* REQUIRED WORK
Scan the entries for lines with the word "href" and copy those lines.

* AVAILABLE DATA
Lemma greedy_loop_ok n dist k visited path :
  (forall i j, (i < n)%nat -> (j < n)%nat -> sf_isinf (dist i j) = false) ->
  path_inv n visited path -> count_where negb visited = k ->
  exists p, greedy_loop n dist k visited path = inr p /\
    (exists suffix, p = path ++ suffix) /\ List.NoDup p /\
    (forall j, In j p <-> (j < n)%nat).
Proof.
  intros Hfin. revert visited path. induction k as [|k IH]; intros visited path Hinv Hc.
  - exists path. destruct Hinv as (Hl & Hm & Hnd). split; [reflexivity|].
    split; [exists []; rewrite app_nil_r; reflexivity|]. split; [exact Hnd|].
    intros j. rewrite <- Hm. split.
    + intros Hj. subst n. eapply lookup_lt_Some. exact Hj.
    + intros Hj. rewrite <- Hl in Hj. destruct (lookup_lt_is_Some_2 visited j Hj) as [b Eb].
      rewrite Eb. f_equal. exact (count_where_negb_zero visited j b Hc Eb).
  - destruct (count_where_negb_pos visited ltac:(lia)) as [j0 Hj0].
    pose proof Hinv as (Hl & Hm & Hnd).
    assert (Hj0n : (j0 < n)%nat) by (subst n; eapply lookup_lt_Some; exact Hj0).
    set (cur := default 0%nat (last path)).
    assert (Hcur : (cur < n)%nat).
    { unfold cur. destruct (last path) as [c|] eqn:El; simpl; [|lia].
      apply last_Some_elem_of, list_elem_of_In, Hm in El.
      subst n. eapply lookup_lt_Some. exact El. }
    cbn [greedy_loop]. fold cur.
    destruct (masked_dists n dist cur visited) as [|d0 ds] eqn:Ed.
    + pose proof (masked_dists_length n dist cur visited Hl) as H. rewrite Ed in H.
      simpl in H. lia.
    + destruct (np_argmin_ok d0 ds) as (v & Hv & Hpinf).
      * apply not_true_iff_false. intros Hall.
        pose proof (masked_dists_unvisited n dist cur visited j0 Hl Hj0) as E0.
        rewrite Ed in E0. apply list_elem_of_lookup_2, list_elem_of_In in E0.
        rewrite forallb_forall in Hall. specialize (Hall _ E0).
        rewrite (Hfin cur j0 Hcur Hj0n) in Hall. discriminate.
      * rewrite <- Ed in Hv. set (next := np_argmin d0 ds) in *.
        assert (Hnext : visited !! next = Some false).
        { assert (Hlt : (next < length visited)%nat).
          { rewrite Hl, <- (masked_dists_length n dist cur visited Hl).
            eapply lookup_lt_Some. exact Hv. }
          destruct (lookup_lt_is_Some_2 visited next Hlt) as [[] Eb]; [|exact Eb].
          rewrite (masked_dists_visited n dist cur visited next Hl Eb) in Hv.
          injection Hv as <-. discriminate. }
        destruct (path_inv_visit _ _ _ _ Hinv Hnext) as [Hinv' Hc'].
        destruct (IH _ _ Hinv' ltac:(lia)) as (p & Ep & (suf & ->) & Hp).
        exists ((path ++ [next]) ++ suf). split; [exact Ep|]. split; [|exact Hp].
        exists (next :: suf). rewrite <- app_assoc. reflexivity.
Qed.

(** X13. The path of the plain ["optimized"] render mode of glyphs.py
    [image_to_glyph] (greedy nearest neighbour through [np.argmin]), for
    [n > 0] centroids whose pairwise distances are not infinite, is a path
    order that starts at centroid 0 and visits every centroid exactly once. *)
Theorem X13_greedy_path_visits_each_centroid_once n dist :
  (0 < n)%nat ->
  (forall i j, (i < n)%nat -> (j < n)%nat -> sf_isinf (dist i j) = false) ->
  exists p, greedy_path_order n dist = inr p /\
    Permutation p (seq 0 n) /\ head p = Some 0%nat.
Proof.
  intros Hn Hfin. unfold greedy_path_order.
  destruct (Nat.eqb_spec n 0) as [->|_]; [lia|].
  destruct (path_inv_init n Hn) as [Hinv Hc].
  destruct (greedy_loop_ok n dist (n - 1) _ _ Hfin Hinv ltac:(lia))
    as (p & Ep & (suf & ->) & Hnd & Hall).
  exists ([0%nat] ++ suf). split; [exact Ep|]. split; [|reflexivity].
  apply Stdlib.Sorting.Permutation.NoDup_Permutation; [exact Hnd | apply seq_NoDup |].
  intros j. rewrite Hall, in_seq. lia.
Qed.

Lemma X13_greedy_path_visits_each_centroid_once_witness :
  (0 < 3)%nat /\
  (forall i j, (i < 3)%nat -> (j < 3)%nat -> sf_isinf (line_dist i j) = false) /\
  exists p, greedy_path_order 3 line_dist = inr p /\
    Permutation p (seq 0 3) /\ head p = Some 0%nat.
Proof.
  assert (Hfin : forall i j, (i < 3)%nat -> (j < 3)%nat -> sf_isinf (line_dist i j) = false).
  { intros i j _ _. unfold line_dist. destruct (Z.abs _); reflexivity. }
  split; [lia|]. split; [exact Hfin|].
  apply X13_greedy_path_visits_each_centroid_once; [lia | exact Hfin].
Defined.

* * *

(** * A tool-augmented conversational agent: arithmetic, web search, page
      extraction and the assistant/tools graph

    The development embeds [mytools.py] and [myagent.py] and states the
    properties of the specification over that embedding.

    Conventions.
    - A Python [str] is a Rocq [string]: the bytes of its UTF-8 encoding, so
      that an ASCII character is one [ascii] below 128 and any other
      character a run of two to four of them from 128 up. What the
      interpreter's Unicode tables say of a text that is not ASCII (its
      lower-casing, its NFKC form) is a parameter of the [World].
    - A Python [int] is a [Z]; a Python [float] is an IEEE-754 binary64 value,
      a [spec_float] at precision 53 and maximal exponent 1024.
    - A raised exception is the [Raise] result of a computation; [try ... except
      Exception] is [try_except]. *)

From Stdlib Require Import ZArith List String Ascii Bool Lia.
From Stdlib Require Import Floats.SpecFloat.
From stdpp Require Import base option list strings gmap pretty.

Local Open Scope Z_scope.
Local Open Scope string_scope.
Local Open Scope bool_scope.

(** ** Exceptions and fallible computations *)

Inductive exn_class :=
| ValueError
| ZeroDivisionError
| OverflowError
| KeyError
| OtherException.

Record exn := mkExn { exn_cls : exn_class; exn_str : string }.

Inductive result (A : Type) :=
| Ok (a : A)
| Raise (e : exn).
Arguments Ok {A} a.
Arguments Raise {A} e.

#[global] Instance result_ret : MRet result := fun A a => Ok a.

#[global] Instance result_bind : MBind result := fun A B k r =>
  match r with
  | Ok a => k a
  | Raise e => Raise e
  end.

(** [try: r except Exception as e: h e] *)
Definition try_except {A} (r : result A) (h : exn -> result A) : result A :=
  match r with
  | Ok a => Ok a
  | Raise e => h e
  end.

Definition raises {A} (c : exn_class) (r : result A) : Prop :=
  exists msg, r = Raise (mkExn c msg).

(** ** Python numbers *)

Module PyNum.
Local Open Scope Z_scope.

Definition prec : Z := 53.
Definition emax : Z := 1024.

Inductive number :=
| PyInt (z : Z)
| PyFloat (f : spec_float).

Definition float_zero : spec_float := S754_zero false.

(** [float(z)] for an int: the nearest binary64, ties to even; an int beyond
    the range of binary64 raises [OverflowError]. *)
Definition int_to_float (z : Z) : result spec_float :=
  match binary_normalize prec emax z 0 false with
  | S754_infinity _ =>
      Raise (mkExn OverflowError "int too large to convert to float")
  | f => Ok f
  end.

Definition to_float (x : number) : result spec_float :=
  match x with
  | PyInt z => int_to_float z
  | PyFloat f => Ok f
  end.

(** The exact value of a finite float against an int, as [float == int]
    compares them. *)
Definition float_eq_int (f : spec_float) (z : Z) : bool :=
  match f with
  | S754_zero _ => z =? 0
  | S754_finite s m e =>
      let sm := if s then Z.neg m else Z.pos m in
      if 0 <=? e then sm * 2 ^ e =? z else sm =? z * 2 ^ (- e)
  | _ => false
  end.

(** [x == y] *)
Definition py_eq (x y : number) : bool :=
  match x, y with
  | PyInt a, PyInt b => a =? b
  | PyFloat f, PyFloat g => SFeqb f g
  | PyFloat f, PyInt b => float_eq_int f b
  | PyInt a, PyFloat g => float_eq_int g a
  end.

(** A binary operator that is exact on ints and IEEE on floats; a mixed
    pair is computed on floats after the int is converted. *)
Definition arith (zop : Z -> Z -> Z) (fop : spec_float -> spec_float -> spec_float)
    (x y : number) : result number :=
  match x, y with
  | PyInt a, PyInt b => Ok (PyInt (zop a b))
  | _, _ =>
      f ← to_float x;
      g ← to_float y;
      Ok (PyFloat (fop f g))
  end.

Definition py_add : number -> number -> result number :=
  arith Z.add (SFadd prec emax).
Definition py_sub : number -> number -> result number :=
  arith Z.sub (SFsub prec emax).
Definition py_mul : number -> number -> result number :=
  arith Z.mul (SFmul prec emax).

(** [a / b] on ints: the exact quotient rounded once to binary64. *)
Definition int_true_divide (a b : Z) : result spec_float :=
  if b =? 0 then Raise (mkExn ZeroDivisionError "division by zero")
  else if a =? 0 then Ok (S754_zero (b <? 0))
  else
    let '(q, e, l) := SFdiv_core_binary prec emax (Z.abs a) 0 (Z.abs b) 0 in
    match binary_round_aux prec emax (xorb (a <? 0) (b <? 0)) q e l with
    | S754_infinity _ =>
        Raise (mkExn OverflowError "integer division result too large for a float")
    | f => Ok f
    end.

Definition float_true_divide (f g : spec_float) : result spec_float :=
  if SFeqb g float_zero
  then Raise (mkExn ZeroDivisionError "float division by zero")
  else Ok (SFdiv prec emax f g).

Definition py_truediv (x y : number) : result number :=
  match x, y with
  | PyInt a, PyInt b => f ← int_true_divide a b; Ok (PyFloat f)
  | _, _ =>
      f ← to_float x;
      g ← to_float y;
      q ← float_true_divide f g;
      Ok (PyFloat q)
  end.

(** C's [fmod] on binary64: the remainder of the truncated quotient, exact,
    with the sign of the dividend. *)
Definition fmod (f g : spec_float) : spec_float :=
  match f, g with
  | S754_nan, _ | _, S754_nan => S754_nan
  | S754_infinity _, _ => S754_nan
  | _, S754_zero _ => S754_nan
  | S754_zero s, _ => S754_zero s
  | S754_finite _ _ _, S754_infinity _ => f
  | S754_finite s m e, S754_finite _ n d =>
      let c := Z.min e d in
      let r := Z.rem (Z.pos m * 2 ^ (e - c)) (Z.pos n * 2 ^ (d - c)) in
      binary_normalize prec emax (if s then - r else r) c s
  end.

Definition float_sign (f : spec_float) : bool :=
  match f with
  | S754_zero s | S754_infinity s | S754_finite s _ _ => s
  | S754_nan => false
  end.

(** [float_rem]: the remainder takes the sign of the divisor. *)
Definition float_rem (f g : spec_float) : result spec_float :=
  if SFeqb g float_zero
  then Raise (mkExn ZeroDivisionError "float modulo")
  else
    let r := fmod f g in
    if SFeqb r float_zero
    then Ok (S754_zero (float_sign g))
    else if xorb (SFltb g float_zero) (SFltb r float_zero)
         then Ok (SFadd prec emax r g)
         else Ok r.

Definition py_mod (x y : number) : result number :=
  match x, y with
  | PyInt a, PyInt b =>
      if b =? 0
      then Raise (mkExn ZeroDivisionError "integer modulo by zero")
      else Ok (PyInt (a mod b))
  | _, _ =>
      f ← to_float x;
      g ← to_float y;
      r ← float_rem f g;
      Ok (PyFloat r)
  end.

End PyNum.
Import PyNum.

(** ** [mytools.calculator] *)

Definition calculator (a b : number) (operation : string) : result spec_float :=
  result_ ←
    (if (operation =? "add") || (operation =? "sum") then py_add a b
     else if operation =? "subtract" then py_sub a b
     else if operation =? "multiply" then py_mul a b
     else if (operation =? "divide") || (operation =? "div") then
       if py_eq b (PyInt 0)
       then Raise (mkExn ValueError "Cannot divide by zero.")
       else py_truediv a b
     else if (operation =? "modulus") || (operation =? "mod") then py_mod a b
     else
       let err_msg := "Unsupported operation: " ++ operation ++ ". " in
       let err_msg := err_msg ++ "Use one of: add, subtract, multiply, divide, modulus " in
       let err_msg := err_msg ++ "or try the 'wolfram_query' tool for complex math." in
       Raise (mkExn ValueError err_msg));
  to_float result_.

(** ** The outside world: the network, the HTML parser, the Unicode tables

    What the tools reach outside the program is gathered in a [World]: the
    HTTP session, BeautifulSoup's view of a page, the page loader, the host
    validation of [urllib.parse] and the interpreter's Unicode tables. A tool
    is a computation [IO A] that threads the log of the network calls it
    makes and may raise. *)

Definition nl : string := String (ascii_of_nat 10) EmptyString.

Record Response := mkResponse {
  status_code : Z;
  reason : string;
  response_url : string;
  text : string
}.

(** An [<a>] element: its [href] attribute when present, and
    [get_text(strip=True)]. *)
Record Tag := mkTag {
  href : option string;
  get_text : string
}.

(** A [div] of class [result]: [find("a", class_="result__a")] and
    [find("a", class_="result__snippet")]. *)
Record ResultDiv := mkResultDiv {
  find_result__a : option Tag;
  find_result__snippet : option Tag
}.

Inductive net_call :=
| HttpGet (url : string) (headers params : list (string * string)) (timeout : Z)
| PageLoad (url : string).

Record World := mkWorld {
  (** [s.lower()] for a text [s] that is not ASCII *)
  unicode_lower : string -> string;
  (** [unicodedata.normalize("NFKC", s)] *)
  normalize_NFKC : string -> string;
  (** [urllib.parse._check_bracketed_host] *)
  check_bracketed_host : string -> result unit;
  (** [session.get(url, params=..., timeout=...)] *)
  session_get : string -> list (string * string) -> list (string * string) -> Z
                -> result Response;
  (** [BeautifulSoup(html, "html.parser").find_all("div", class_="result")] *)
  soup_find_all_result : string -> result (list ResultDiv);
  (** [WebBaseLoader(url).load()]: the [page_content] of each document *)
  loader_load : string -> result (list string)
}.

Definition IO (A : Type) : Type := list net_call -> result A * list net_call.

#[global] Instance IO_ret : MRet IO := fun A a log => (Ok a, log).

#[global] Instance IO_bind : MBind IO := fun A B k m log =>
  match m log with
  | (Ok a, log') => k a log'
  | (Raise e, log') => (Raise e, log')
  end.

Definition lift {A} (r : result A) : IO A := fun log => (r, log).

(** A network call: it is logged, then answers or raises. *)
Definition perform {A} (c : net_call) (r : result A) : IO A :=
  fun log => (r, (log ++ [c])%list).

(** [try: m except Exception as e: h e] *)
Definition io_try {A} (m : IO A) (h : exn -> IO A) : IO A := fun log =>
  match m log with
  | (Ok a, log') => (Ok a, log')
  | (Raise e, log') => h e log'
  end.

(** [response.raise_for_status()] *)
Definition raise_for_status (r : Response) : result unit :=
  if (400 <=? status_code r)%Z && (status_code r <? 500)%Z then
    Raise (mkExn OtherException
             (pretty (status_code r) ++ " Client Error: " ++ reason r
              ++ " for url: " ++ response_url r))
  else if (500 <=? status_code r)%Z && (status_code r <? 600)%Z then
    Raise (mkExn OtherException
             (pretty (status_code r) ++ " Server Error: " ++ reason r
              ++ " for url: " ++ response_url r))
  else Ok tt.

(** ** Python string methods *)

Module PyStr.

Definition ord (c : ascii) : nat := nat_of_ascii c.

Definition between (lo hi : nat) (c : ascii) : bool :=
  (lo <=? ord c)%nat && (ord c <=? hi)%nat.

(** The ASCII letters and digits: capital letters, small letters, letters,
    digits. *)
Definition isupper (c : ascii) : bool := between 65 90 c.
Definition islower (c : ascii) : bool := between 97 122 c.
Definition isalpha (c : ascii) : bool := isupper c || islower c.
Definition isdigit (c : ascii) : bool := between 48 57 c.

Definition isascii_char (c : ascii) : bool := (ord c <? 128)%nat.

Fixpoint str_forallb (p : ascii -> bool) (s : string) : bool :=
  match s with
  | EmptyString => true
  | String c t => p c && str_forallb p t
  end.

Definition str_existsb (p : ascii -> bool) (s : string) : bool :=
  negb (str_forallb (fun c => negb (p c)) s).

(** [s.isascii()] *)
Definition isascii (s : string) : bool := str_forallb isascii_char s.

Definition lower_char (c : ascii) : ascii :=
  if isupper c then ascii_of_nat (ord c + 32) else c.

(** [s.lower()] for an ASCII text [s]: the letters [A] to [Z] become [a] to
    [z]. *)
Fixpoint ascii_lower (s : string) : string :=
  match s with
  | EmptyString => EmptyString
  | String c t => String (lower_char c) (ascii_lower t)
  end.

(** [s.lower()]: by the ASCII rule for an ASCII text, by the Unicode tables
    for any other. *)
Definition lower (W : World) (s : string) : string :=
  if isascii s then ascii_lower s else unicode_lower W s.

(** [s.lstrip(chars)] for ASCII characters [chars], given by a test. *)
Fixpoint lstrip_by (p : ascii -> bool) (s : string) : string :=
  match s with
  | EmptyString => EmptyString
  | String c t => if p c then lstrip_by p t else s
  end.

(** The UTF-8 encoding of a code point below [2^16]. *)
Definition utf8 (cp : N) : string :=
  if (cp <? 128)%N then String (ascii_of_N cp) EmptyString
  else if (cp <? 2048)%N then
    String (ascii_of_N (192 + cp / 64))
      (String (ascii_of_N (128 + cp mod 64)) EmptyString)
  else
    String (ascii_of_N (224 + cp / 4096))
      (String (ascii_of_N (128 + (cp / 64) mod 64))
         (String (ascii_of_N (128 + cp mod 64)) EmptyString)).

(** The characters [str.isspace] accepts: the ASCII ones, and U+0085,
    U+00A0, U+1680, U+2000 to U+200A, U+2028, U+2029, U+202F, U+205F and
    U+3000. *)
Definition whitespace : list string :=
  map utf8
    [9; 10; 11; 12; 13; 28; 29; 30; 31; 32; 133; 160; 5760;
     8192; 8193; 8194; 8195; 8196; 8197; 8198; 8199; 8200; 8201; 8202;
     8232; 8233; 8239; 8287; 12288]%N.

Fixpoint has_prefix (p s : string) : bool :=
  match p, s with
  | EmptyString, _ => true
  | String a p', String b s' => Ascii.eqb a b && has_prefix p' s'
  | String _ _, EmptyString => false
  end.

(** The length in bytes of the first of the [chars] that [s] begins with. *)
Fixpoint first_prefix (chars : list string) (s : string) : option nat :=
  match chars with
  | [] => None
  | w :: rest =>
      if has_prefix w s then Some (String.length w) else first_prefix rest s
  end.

* TASK OUTPUT
(** An [<a>] element: its [href] attribute when present, and
  href : option string;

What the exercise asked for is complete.